What is expected: Only the lines from the one containing "right. exists r." through the end of the data belong in the answer; reproduce them exactly.

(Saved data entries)

BEGIN

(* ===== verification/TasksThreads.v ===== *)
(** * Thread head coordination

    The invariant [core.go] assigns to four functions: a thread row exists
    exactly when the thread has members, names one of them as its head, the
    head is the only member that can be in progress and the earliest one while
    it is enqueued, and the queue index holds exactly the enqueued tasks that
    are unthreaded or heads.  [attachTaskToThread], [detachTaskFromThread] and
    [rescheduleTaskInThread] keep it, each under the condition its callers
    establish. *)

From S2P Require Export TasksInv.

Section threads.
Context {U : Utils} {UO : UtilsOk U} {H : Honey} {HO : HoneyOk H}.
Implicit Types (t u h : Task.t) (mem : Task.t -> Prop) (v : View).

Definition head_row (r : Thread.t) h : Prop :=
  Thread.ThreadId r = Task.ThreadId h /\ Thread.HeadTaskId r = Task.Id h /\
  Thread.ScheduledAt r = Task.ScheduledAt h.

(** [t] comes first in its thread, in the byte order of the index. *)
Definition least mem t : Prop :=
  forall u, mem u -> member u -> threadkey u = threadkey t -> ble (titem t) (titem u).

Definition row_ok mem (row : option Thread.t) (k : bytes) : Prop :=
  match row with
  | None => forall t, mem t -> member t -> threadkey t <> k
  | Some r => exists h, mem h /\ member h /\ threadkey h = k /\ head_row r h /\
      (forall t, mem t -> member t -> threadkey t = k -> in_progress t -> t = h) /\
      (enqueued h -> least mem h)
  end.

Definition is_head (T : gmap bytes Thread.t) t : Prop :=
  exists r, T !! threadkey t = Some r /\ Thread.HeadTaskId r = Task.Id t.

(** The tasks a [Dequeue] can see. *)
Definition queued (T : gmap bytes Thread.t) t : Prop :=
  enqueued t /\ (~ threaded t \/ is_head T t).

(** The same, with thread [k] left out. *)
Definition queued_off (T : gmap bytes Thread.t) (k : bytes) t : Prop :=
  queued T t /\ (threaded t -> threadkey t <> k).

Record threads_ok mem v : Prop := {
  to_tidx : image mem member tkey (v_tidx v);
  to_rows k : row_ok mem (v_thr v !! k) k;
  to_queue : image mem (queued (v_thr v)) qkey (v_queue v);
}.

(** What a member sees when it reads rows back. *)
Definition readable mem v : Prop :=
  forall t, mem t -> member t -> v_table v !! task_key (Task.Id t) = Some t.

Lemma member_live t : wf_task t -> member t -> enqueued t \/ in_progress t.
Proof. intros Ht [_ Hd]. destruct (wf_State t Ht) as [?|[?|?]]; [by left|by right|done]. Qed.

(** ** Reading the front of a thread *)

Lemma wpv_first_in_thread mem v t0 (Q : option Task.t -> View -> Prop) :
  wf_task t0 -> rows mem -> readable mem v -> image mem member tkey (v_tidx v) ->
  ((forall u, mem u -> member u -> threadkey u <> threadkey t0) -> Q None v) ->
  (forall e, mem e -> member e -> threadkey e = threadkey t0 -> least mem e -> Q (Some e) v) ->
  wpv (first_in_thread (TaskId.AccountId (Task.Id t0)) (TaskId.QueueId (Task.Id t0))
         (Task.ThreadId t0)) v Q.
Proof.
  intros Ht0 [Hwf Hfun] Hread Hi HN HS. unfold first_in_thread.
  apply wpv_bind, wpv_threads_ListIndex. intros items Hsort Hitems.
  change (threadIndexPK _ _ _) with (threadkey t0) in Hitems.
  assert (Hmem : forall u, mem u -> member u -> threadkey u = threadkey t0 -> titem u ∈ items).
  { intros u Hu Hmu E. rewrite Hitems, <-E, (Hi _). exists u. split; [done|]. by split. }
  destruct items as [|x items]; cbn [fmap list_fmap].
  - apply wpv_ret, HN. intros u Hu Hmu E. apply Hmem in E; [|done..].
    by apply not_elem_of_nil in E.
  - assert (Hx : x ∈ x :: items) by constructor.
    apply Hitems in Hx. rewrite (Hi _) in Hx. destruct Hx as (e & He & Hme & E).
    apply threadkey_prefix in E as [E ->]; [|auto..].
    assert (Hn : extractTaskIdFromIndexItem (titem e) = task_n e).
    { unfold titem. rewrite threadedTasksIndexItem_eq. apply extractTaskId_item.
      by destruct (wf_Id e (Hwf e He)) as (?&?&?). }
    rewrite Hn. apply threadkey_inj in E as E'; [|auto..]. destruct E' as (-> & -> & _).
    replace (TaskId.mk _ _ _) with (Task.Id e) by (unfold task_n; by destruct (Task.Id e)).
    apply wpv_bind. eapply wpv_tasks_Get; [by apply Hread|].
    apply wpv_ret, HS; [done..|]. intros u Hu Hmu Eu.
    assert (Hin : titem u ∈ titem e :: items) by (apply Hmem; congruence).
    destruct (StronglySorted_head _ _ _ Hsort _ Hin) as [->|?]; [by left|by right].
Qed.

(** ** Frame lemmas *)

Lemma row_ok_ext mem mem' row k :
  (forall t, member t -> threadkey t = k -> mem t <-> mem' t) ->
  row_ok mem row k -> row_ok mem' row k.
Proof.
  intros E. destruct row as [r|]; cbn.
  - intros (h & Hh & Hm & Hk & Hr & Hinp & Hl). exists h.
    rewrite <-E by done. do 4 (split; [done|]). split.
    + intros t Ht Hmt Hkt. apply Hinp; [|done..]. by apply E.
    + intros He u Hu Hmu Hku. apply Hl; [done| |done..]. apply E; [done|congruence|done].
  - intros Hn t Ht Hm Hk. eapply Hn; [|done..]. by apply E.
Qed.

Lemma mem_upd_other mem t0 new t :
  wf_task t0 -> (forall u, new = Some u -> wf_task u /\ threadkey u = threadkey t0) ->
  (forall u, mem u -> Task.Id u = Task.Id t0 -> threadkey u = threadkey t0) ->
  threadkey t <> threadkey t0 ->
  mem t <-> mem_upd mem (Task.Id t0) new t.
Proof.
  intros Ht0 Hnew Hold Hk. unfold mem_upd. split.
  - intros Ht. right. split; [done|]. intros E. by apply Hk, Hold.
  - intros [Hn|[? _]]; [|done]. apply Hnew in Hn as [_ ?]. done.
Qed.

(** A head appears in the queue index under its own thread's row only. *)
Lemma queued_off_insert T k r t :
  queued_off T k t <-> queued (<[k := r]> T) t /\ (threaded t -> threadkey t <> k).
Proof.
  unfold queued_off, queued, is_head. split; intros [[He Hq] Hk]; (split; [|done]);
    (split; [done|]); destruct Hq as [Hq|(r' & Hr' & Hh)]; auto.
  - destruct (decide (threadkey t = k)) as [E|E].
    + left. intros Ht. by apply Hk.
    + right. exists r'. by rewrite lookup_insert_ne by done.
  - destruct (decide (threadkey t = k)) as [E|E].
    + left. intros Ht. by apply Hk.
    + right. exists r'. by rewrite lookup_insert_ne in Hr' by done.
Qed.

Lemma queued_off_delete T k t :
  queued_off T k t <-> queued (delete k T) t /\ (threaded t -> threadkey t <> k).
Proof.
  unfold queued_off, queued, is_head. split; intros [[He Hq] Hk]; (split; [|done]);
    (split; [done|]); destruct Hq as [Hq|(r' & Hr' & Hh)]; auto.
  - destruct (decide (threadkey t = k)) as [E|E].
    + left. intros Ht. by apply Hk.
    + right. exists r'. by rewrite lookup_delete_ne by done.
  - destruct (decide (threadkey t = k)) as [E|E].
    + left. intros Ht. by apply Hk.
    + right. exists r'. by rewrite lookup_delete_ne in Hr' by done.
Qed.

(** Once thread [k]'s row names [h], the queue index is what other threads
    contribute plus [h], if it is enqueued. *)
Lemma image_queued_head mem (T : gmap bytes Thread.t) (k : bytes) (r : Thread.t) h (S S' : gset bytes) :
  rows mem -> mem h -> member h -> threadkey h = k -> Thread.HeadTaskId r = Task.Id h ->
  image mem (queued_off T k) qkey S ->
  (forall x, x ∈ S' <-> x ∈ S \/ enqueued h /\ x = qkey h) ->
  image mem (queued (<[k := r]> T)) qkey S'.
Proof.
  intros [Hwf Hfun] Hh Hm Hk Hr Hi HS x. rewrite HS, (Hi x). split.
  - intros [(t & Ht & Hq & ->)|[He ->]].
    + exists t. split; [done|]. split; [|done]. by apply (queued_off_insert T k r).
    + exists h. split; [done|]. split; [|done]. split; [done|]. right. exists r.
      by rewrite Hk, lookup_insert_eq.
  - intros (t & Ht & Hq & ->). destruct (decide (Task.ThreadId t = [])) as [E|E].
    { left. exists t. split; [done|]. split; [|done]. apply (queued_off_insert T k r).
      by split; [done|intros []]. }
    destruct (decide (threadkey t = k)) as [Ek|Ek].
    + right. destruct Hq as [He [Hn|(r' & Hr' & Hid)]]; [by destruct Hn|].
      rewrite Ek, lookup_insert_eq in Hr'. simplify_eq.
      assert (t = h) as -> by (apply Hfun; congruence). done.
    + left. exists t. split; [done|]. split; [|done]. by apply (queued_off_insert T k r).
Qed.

END

Task output:
    + exists h. split; [done|]. split; [|done]. split; [done|]. right. exists r.
      by rewrite Hk, lookup_insert_eq.
  - intros (t & Ht & Hq & ->). destruct (decide (Task.ThreadId t = [])) as [E|E].
    { left. exists t. split; [done|]. split; [|done]. apply (queued_off_insert T k r).
      by split; [done|intros []]. }
    destruct (decide (threadkey t = k)) as [Ek|Ek].
    + right. destruct Hq as [He [Hn|(r' & Hr' & Hid)]]; [by destruct Hn|].
      rewrite Ek, lookup_insert_eq in Hr'. simplify_eq.
      assert (t = h) as -> by (apply Hfun; congruence). done.
    + left. exists t. split; [done|]. split; [|done]. by apply (queued_off_insert T k r).
Qed.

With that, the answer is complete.